No unauthorized usage. No breaches. No backflow.
> "Then how the hell…?"
He glanced at the pile of inventory nearby, where one old packing box was tipped slightly open.
He pulled it forward—and found a torn shipping label with a small copper coin-shaped dent inside.
His heart dropped.
---
The Accidental Leak
"Oh no," he muttered. "It must've fallen in during packing."
A month ago, he'd shipped a mystery snack bundle to a fan who'd won his "Enchanted Giveaway."
He'd tossed in random goods from his surplus crate to look cool.
One of those boxes had been right under the coin drawer.
Which meant…
"This random customer—this woman—she didn't cross over… she just found something she shouldn't."
Goji bleated like a squeaky door hinge.
"She must've traced the symbol," Min Jae realized, holding up the coin. "Searched it. Found me."
He turned to Goji.
"We just got tracked. By a snack fan with internet access and way too much time."
---
Paranoia Levels: Activated
He spent the next two hours searching his online orders. He finally narrowed it down to a woman named Jin Hye-jin, 28, Seoul address.
She'd ordered a surprise snack pack from his site about five weeks ago.

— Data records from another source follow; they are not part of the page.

Lemma Reconcile_runs tr x :
  runs resp (Reconcile ProjectNumber WorkloadIdentityPool) tr x →
  ∃ r t, tr = ev (resp := resp) GetSA r :: t ∧
    (t = [] ∨ ∃ sa requested previous y, r = Ok sa ∧ location_of sa GCSFolderAnnotation = Ok requested ∧
       location_of sa ObservedFolderAnnotation = Ok previous ∧
       (((sa_Deleting sa = true ∨ requested.1 = "") ∧ runs resp (delete_ sa requested previous) t y) ∨
        (sa_Deleting sa = false ∧ runs resp (provision ProjectNumber WorkloadIdentityPool sa requested previous) t y))).
Proof.
  intros (t1 & t & r & -> & ->%one_exchange & Hk)%runs_bind. exists r, t. split; [done|]. destruct r as [sa|e].
  2: { left. destruct (api_not_found e); by destruct Hk as [-> _]. }
  destruct (location_of sa GCSFolderAnnotation) as [requested|e] eqn:Hr; [|destruct Hk as [-> _]; by left].
  destruct (location_of sa ObservedFolderAnnotation) as [previous|e] eqn:Hp; [|destruct Hk as [-> _]; by left].
  right. exists sa, requested, previous, x. split_and!; [done..|]. destruct (sa_Deleting sa); cbn [orb] in Hk.
  - left. split; [by left|done].
  - case_bool_decide; [left|right]; split; auto.
Qed.

Lemma provision_runs sa requested previous t y :
  runs resp (provision ProjectNumber WorkloadIdentityPool sa requested previous) t y →
  ∃ t1 t2, t = t1 ++ t2 ∧ (∀ c w, ev c w ∈ t1 → ∃ sa', c = PatchSA sa' ∧ has_finalizer sa' = true) ∧
    (t2 = [] ∨ ∃ sa1, sa_Namespace sa1 = sa_Namespace sa ∧ sa_Name sa1 = sa_Name sa ∧ has_finalizer sa1 = true ∧
       (has_finalizer sa = true ∨ ev (PatchSA sa1) None ∈ t1) ∧ throughout (establishing sa1 requested previous) t2).
Proof.
  intros [(t1 & t2 & sa1 & -> & [He Hok]%ensure_finalizer_runs & Hk)|(e & [He _]%ensure_finalizer_runs & ->)]%runs_bind_ok.
  2: { exists t, []. rewrite app_nil_r. split_and!; [done..|by left]. }
  exists t1, t2. split_and!; [done..|]. destruct (Hok sa1 eq_refl) as (? & ? & ? & ?).
  case_bool_decide; [destruct Hk as [-> _]; by left|]. right. exists sa1. split_and!; [done..|]. by eapply establish_runs.
Qed.

(** C21. The finalizer keeps the ServiceAccount until its folders are gone: a pass
    removes it only from an account that is being deleted or asks for no folder,
    in its last step, after the folder that is recorded and the one asked for,
    where there is one, were deleted or not found. *)
Theorem finalizer_is_removed_last tr x sa sa' w :
  runs resp (Reconcile ProjectNumber WorkloadIdentityPool) tr x →
  ev (resp := resp) GetSA (Ok sa) ∈ tr → ev (PatchSA sa') w ∈ tr → has_finalizer sa' = false →
  ∃ requested previous t w',
    location_of sa GCSFolderAnnotation = Ok requested ∧ location_of sa ObservedFolderAnnotation = Ok previous ∧
    (sa_Deleting sa = true ∨ requested.1 = "") ∧ tr = t ++ [ev (resp := resp) (PatchSA sa') w'] ∧
    (previous.2 ≠ "" → previous ≠ requested → folder_gone previous.1 previous.2 t) ∧
    (requested.2 ≠ "" → folder_gone requested.1 requested.2 t).
Proof.
  intros (r & t & -> & Ht)%Reconcile_runs Hsa Hpatch Hno.
  apply elem_of_cons in Hpatch as [Hp|Hpatch]; [by apply exchange in Hp|].
  destruct Ht as [->|(sa0 & requested & previous & y & -> & Hr & Hp & Ht)]; [by apply not_elem_of_nil in Hpatch|].
  assert (∀ w, ev (resp := resp) GetSA w ∉ t) as Honce.
  { intros w' Hin. destruct Ht as [[_ Hd]|[_ Hd]].
    - by apply (delete_runs _ _ _ _ _ Hd) in Hin.
    - apply provision_runs in Hd as (t1 & t2 & -> & He1 & He2).
      apply elem_of_app in Hin as [(sa1 & ? & _)%He1|Hin]; [done|].
      destruct He2 as [->|(sa1 & _ & _ & _ & _ & He2)]; [by apply not_elem_of_nil in Hin|by apply He2 in Hin]. }
  assert (sa = sa0) as ->.
  { apply elem_of_cons in Hsa as [Hsa|Hsa]; [|by destruct (Honce _ Hsa)].
    by apply (f_equal (λ e, match e with ev GetSA (Ok s) => s | _ => sa0 end)) in Hsa. }
  destruct Ht as [[Hwhy Hd]|[_ Hd]].
  - pose proof (delete_runs _ _ _ _ _ Hd _ _ Hpatch) as (_ & _ & t' & w' & -> & Hprev & Hreq).
    exists requested, previous, (ev (resp := resp) GetSA (Ok sa0) :: t'), w'. split_and!; [done..| |].
    + intros Hne Hdiff. destruct (Hprev) as (d & ? & ?); [|exists d; split; [by right|done]].
      unfold superseded. by rewrite !bool_decide_eq_false_2.
    + intros Hne. destruct (Hreq Hne) as (d & ? & ?). exists d. split; [by right|done].
  - exfalso. apply provision_runs in Hd as (t1 & t2 & -> & He1 & He2).
    apply elem_of_app in Hpatch as [(sa1 & [= <-] & ?)%He1|Hin]; [congruence|].
    destruct He2 as [->|(sa1 & _ & _ & Hf & _ & He2)]; [by apply not_elem_of_nil in Hin|].
    apply He2 in Hin. cbn [establishing] in Hin. congruence.
Qed.

(** A branch's backups are given to its own account and to no other: the
    policy of a folder is written only for the folder that the account asks for,
    as it was read with one binding added, of the account's own principal to the
    one role; and only once the finalizer is in place. *)
Theorem access_is_granted_to_its_own tr x bucket folder policy w :
  runs resp (Reconcile ProjectNumber WorkloadIdentityPool) tr x →
  ev (SetIamPolicy bucket folder policy) w ∈ tr →
  ∃ sa old, ev (resp := resp) GetSA (Ok sa) ∈ tr ∧ sa_Deleting sa = false ∧
    location_of sa GCSFolderAnnotation = Ok (bucket, folder) ∧ ev (GetIamPolicy bucket folder) (Ok old) ∈ tr ∧
    policy = old ++ [mkBinding Role [Principal ProjectNumber WorkloadIdentityPool (sa_Namespace sa) (sa_Name sa)] None] ∧
    (has_finalizer sa = true ∨ ∃ sa', has_finalizer sa' = true ∧ ev (PatchSA sa') None ∈ tr).
Proof.
  intros (r & t & -> & Ht)%Reconcile_runs Hin. apply elem_of_cons in Hin as [He|Hin]; [by apply exchange in He|].
  destruct Ht as [->|(sa & requested & previous & y & -> & Hr & Hp & [[_ Hd]|[Hdel Hd]])]; [by apply not_elem_of_nil in Hin| |].
  { by pose proof (delete_runs _ _ _ _ _ Hd _ _ Hin). }
  apply provision_runs in Hd as (t1 & t2 & -> & He1 & He2).
  apply elem_of_app in Hin as [(sa1 & ? & _)%He1|Hin]; [done|].
  destruct He2 as [->|(sa1 & Hns & Hnm & Hf & Hfin & He2)]; [by apply not_elem_of_nil in Hin|].
  apply He2 in Hin as (<- & old & Hold & ->). exists sa, old. split_and!; [by left|done|done| |by rewrite Hns, Hnm|].
  - right. apply elem_of_app. by right.
  - destruct Hfin as [?|Hfin]; [by left|]. right. exists sa1. split; [done|]. right. apply elem_of_app. by left.
Qed.
End Properties.

(** ** An account that asks for a folder, and is deleted later *)

Module Witness.

#[local] Instance urls : URLs :=
  {| ParseURL := λ s, match CutPrefix "gs://b/" s with
                      | Some folder => Some (mkURL "gs" "" None "b" "b" (String "/"%char folder) "" false "") | None => None end |}.
#[local] Instance finalizers : Finalizers :=
  {| ContainsFinalizer := λ l f, bool_decide (f ∈ l); AddFinalizer := λ l f, l ++ [f]; RemoveFinalizer := λ l f, filter (λ g, g ≠ f) l |}.
#[local] Instance laws : FinalizersLaws.
Proof.
  split; intros l f; cbn.
  - apply bool_decide_eq_true_2, elem_of_app. right. by left.
  - apply bool_decide_eq_false_2. by intros [? _]%list_elem_of_filter.
Qed.

Definition asking : ServiceAccount := mkSA "xata-clusters" "sa" {[GCSFolderAnnotation := "gs://b/new/"; ObservedFolderAnnotation := "gs://b/old/"]} [] false.
Definition leaving : ServiceAccount := mkSA "xata-clusters" "sa" (sa_Annotations asking) [Finalizer] true.

Definition cloud (sa : ServiceAccount) (_ : unit) (c : call) : unit * resp c :=
  (tt, match c as c return resp c with
       | GetSA => Ok sa
       | PatchSA _ | InsertFolder _ _ | SetIamPolicy _ _ _ => None
       | DeleteFolder _ _ => Some (mkStorageError (Some 404) "not found")
       | GetIamPolicy _ _ => Ok [mkBinding "roles/owner" ["user:a"] None]
       end).

Definition granting := exec resp (cloud asking) tt (Reconcile "1" "pool").
Definition releasing := exec resp (cloud leaving) tt (Reconcile "1" "pool").

Definition own : Binding := mkBinding Role ["principal://iam.googleapis.com/projects/1/locations/global/workloadIdentityPools/pool/subject/ns/xata-clusters/sa/sa"] None.

Definition owner : Binding := mkBinding "roles/owner" ["user:a"] None.

Lemma access_is_granted_to_its_own_witness :
  ev (SetIamPolicy "b" "new/" [owner; own]) None ∈ granting.1.1 ∧
  ∃ sa old, ev (GetIamPolicy "b" "new/") (Ok old) ∈ granting.1.1 ∧
    [owner; own] = old ++ [mkBinding Role [Principal "1" "pool" (sa_Namespace sa) (sa_Name sa)] None].
Proof.
  assert (ev (SetIamPolicy "b" "new/" [owner; own]) None ∈ granting.1.1) as Hin by (vm_compute; do 4 right; by left).
  split; [exact Hin|].
  destruct (access_is_granted_to_its_own "1" "pool" granting.1.1 granting.2 _ _ _ _ (exec_runs (cloud asking) tt _) Hin)
    as (sa & old & _ & _ & _ & Hold & Hpol & _).
  exists sa, old. split; [exact Hold|exact Hpol].
Defined.

Lemma finalizer_is_removed_last_witness :
  releasing.2 = Ok tt ∧ ∃ t w, releasing.1.1 = t ++ [ev (resp := resp) (PatchSA (mkSA "xata-clusters" "sa" {[GCSFolderAnnotation := "gs://b/new/"]} [] true)) w] ∧
    folder_gone "b" "old/" t ∧ folder_gone "b" "new/" t.
Proof.
  split; [vm_compute; reflexivity|].
  set (sa' := mkSA "xata-clusters" "sa" {[GCSFolderAnnotation := "gs://b/new/"]} [] true).
  assert (ev (PatchSA sa') None ∈ releasing.1.1) as Hin by (vm_compute; do 3 right; by left).
  assert (ev (resp := resp) GetSA (Ok leaving) ∈ releasing.1.1) as Hsa by (vm_compute; by left).
  destruct (finalizer_is_removed_last "1" "pool" releasing.1.1 releasing.2 leaving sa' None (exec_runs (cloud leaving) tt _) Hsa Hin eq_refl)
    as (requested & previous & t & w & Hr & Hp & _ & Ht & H1 & H2).
  assert (requested = ("b", "new/")) as -> by (vm_compute in Hr; congruence).
  assert (previous = ("b", "old/")) as -> by (vm_compute in Hp; congruence).
  exists t, w. split; [exact Ht|]. split; [by apply H1|by apply H2].
Defined.

End Witness.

No social media presence. No photo on her profile. But her name now glared at him like a flashing neon sign.
> "Give this to Min Jae. He'll know what it means."
He did know. It meant she had the coin. She figured something out.
The real question was:
How much did she know?
---
Stakeout Plans (And Spilled Kimchi)
By midnight, Min Jae had a plan.
Step 1: Go to her address.
Step 2: Pretend to be a delivery guy.
Step 3: Spy, panic, and possibly offer free snacks in exchange for silence.
He packed a sample gift bag, just in case, and stuffed the coin in his hoodie pocket.
"Stay here," he told Goji.
Goji immediately climbed into his backpack.
"Fine," Min Jae muttered, "but you're the distraction."
They left through the back, tiptoeing past his dad who was still marathoning cooking dramas in the living room.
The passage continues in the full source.